§ **Work task**
Everything from the first line of the material below through the line containing "- The objects" must be retyped exactly, and nothing past it.
== Data to process ==
(** * The WebSocket handler of the polling service (src/websocket/handler.js)

    A shallow embedding of the connection registry ([clients]), the
    subscription index ([pollSubscriptions]), the message router
    ([handleMessage]), the broadcast engine ([broadcastPollUpdate]) and the
    liveness sweeper ([cleanupInactiveConnections]), followed by the
    properties the specification states about them.

    Modelling choices.
    - The three module-level [Map]s are finite maps ([gmap]); a subscriber
      [Set] is a [gset].  Every loop of the handler that iterates one of them
      deletes at most the entry it is visiting, so the iteration order of the
      JavaScript collections is not observable in the resulting state and a
      fold over the entries is faithful.
    - The objects created by the 'connection' callback (the socket [ws], the
      record [clientInfo], the ping timer) are shared between the callback's
      closures and the [clients] map.  They live in a heap ([conns]), indexed
      by the order of acceptance; [clients] maps an id to a heap index.
    - [new Date()] and [Date.now()] are an explicit [now] (milliseconds),
      [Math.random().toString(36)] an explicit string, [jwt.verify] a
      function parameter.
    - An exception is an [Outcome]: [Thrown] carries the state reached when
      it was raised (mutations are not rolled back). *)

From Stdlib Require Import ZArith Lia Ascii.
From stdpp Require Import base gmap sets list strings fin_maps countable.

#[local] Set Warnings "-clear-no-such-hyp".

Open Scope Z_scope.

(** ** JSON values as the router sees them *)

(** A value produced by [JSON.parse].  Objects and arrays are compared by
    reference when used as [Map] keys, so they are represented by their
    identity.  Numbers are the integral ones. *)
Inductive JsVal :=
| JUndefined
| JNull
| JBool (b : bool)
| JNum (z : Z)
| JStr (s : string)
| JObj (ref : nat).

#[global] Instance JsVal_eq_dec : EqDecision JsVal.
Proof. solve_decision. Defined.

Definition JsVal_to_sum (v : JsVal) : unit + unit + bool + Z + string + nat :=
  match v with
  | JUndefined => inl (inl (inl (inl (inl tt))))
  | JNull => inl (inl (inl (inl (inr tt))))
  | JBool b => inl (inl (inl (inr b)))
  | JNum z => inl (inl (inr z))
  | JStr s => inl (inr s)
  | JObj r => inr r
  end.

Definition JsVal_of_sum (x : unit + unit + bool + Z + string + nat) : JsVal :=
  match x with
  | inl (inl (inl (inl (inl _)))) => JUndefined
  | inl (inl (inl (inl (inr _)))) => JNull
  | inl (inl (inl (inr b))) => JBool b
  | inl (inl (inr z)) => JNum z
  | inl (inr s) => JStr s
  | inr r => JObj r
  end.

#[global] Instance JsVal_countable : Countable JsVal.
Proof. apply (inj_countable' JsVal_to_sum JsVal_of_sum). by intros []. Defined.

(** [!v] is false exactly on the truthy values. *)
Definition truthy (v : JsVal) : bool :=
  match v with
  | JUndefined | JNull => false
  | JBool b => b
  | JNum z => negb (z =? 0)
  | JStr s => negb (String.eqb s "")
  | JObj _ => true
  end.

(** The result of [JSON.parse(message)] followed by the destructuring
    [const { type, pollId, token } = data]: the parse throws, or it yields
    [null] (on which the destructuring throws), or it yields a value whose
    three properties are read ([JUndefined] for an absent one). *)
Inductive Parsed :=
| ParseError
| PNull
| PData (type pollId token : JsVal).

(** ** Outbound frames *)

Record Stats := {
  totalClients : nat;
  statsAuthenticatedClients : nat;
  activeClients : nat;
  totalSubscriptions : nat;
  activePolls : nat;
  statsTimestamp : Z
}.

Inductive Frame :=
| FConnected (clientId : string)
| FAuthenticated (userId : JsVal)
| FAuthError (message : string)
| FSubscribed (pollId : JsVal)
| FUnsubscribed (pollId : JsVal)
| FPollUpdate (pollId : JsVal) (poll : string) (timestamp : Z)
| FPong (timestamp : Z)
| FStats (data : Stats)
| FError (message : string).

Definition is_pollUpdate (f : Frame) : bool :=
  match f with FPollUpdate _ _ _ => true | _ => false end.

(** ** Sockets, client records, the heap and the three maps *)

Inductive ReadyState := CONNECTING | OPEN | CLOSING | CLOSED.

#[global] Instance ReadyState_eq_dec : EqDecision ReadyState.
Proof. solve_decision. Defined.

(** The transport.  [sendThrows] is set by the environment (a dead
    transport whose [send] raises); [sent] lists the frames [send] accepted,
    oldest first; [closeCall] is the code and reason of a [ws.close]. *)
Record WebSocket := {
  readyState : ReadyState;
  sendThrows : bool;
  sent : list Frame;
  pings : nat;
  closeCall : option (Z * string)
}.

Record ClientInfo := {
  id : string;
  ip : string;
  userAgent : string;
  connectedAt : Z;
  authenticated : bool;
  userId : JsVal;
  lastPing : Z;
  lastActivity : option Z;
  authenticatedAt : option Z
}.

(** What one 'connection' callback allocates. [clientInfo.ws] is the [ws] of
    the same callback and is never reassigned, so the two share an index. *)
Record Connection := {
  ws : WebSocket;
  info : ClientInfo;
  pingInterval : bool
}.

Record State := {
  conns : list Connection;
  clients : gmap string nat;
  pollSubscriptions : gmap JsVal (gset string);
  authenticatedClients : gmap string (JsVal * Z)
}.

Definition initial : State :=
  {| conns := []; clients := ∅; pollSubscriptions := ∅;
     authenticatedClients := ∅ |}.

Inductive Outcome :=
| Returned (st : State)
| Thrown (st : State).

Definition state_of (o : Outcome) : State :=
  match o with Returned st | Thrown st => st end.

Definition bind (o : Outcome) (k : State → Outcome) : Outcome :=
  match o with
  | Returned st => k st
  | Thrown st => Thrown st
  end.

Definition try_catch (o : Outcome) (handler : State → Outcome) : Outcome :=
  match o with
  | Returned st => Returned st
  | Thrown st => handler st
  end.

Notation "o >>> k" := (bind o k) (at level 61, left associativity).

(** *** Field updates *)

Definition set_conns (f : list Connection → list Connection) (st : State) : State :=
  {| conns := f (conns st); clients := clients st;
     pollSubscriptions := pollSubscriptions st;
     authenticatedClients := authenticatedClients st |}.

Definition set_clients (f : gmap string nat → gmap string nat) (st : State) : State :=
  {| conns := conns st; clients := f (clients st);
     pollSubscriptions := pollSubscriptions st;
     authenticatedClients := authenticatedClients st |}.

Definition set_pollSubscriptions
    (f : gmap JsVal (gset string) → gmap JsVal (gset string)) (st : State) : State :=
  {| conns := conns st; clients := clients st;
     pollSubscriptions := f (pollSubscriptions st);
     authenticatedClients := authenticatedClients st |}.

Definition set_authenticatedClients
    (f : gmap string (JsVal * Z) → gmap string (JsVal * Z)) (st : State) : State :=
  {| conns := conns st; clients := clients st;
     pollSubscriptions := pollSubscriptions st;
     authenticatedClients := f (authenticatedClients st) |}.

Definition with_ws (f : WebSocket → WebSocket) (c : Connection) : Connection :=
  {| ws := f (ws c); info := info c; pingInterval := pingInterval c |}.

Definition with_info (f : ClientInfo → ClientInfo) (c : Connection) : Connection :=
  {| ws := ws c; info := f (info c); pingInterval := pingInterval c |}.

(** Mutation of the heap object at index [n]. *)
Definition update_conn (n : nat) (f : Connection → Connection) (st : State) : State :=
  set_conns (λ h, match h !! n with
                  | Some c => <[n := f c]> h
                  | None => h
                  end) st.

(** [clients.get(clientId)]: the record the registry holds for the id. *)
Definition clientInfo_of (st : State) (clientId : string) : option ClientInfo :=
  n ← clients st !! clientId; info <$> conns st !! n.

(** The frames the socket of connection [n] has accepted so far. *)
Definition sent_of (st : State) (n : nat) : list Frame :=
  match conns st !! n with
  | Some c => sent (ws c)
  | None => []
  end.

(** The subscriber set of a topic, empty for a topic without an entry. *)
Definition subscribers_of (st : State) (pollId : JsVal) : gset string :=
  default ∅ (pollSubscriptions st !! pollId).

(** ** The transport *)

Definition push_frames (l : list Frame) (c : Connection) : Connection :=
  with_ws (λ w,
    {| readyState := readyState w; sendThrows := sendThrows w;
       sent := sent w ++ l; pings := pings w; closeCall := closeCall w |}) c.

(** [ws.send(frame)]: raises on a dead transport, otherwise hands the frame
    to the socket. *)
Definition ws_send (n : nat) (frame : Frame) (st : State) : Outcome :=
  match conns st !! n with
  | Some c =>
      if sendThrows (ws c) then Thrown st
      else Returned (update_conn n (push_frames [frame]) st)
  | None => Thrown st
  end.

Definition closing (code : Z) (reason : string) (w : WebSocket) : WebSocket :=
  {| readyState := CLOSING; sendThrows := sendThrows w; sent := sent w;
     pings := pings w; closeCall := Some (code, reason) |}.

(** [ws.close(code, reason)] starts the closing handshake. *)
Definition ws_close (n : nat) (code : Z) (reason : string) (st : State) : State :=
  update_conn n (with_ws (closing code reason)) st.

(** [ws.ping()] *)
Definition ws_ping (n : nat) (st : State) : State :=
  update_conn n (with_ws (λ w,
    {| readyState := readyState w; sendThrows := sendThrows w; sent := sent w;
       pings := S (pings w); closeCall := closeCall w |})) st.

(** The environment's hold on a socket: the state of the transport and
    whether a write to it fails. *)
Definition transport_change (n : nat) (rs : ReadyState) (throws : bool)
    (st : State) : State :=
  update_conn n (with_ws (λ w,
    {| readyState := rs; sendThrows := throws; sent := sent w;
       pings := pings w; closeCall := closeCall w |})) st.

(** ** generateClientId *)

Definition digit36 (d : Z) : ascii :=
  match String.get (Z.to_nat d) "0123456789abcdefghijklmnopqrstuvwxyz" with
  | Some c => c
  | None => "0"%char
  end.

Fixpoint toString36_digits (fuel : nat) (n : Z) (acc : string) : string :=
  match fuel with
  | O => acc
  | S fuel' =>
      let acc' := String (digit36 (n mod 36)) acc in
      if n / 36 =? 0 then acc' else toString36_digits fuel' (n / 36) acc'
  end.

(** [n.toString(36)] for an integer [n]. *)
Definition toString36 (n : Z) : string :=
  if n <? 0
  then String "-"%char (toString36_digits (S (Z.to_nat (Z.log2 (- n)))) (- n) "")
  else toString36_digits (S (Z.to_nat (Z.log2 n))) n "".

(** [s.substring(2)] *)
Definition substring2 (s : string) : string :=
  String.substring 2 (String.length s - 2) s.

(** [Math.random().toString(36).substring(2) + Date.now().toString(36)];
    [random36] is the string [Math.random().toString(36)]. *)
Definition generateClientId (random36 : string) (now : Z) : string :=
  substring2 random36 +:+ toString36 now.

(** ** Subscription index *)

Definition subscribeToPoll (clientId : string) (pollId : JsVal) (st : State) : State :=
  let st1 :=
    if decide (is_Some (pollSubscriptions st !! pollId)) then st
    else set_pollSubscriptions <[pollId := ∅]> st in
  set_pollSubscriptions (alter (λ subscribers, {[clientId]} ∪ subscribers) pollId) st1.

Definition unsubscribeFromPoll (clientId : string) (pollId : JsVal) (st : State) : State :=
  match pollSubscriptions st !! pollId with
  | Some _ =>
      let st1 :=
        set_pollSubscriptions (alter (λ subscribers, subscribers ∖ {[clientId]}) pollId) st in
      match pollSubscriptions st1 !! pollId with
      | Some subscribers =>
          if decide (size subscribers = 0%nat)
          then set_pollSubscriptions (delete pollId) st1
          else st1
      | None => st1
      end
  | None => st
  end.

(** One turn of the loop of [removeFromPollSubscriptions]: [subscribers] is
    the set the entry held when the loop reached it, which is the object
    the live map still holds under [pollId]. *)
Definition removeFromPoll_step (clientId : string) (pollId : JsVal)
    (subscribers : gset string) (m : gmap JsVal (gset string))
    : gmap JsVal (gset string) :=
  let m1 := alter (λ s, s ∖ {[clientId]}) pollId m in
  if decide (size (subscribers ∖ {[clientId]}) = 0%nat)
  then delete pollId m1
  else m1.

Definition removeFromPollSubscriptions (clientId : string) (st : State) : State :=
  set_pollSubscriptions
    (λ m, map_fold (removeFromPoll_step clientId) m m) st.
===
§ **Solution to this exercise**
(** * The WebSocket handler of the polling service (src/websocket/handler.js)

    A shallow embedding of the connection registry ([clients]), the
    subscription index ([pollSubscriptions]), the message router
    ([handleMessage]), the broadcast engine ([broadcastPollUpdate]) and the
    liveness sweeper ([cleanupInactiveConnections]), followed by the
    properties the specification states about them.

    Modelling choices.
    - The three module-level [Map]s are finite maps ([gmap]); a subscriber
      [Set] is a [gset].  Every loop of the handler that iterates one of them
      deletes at most the entry it is visiting, so the iteration order of the
      JavaScript collections is not observable in the resulting state and a
      fold over the entries is faithful.
    - The objects created by the 'connection' callback (the socket [ws], the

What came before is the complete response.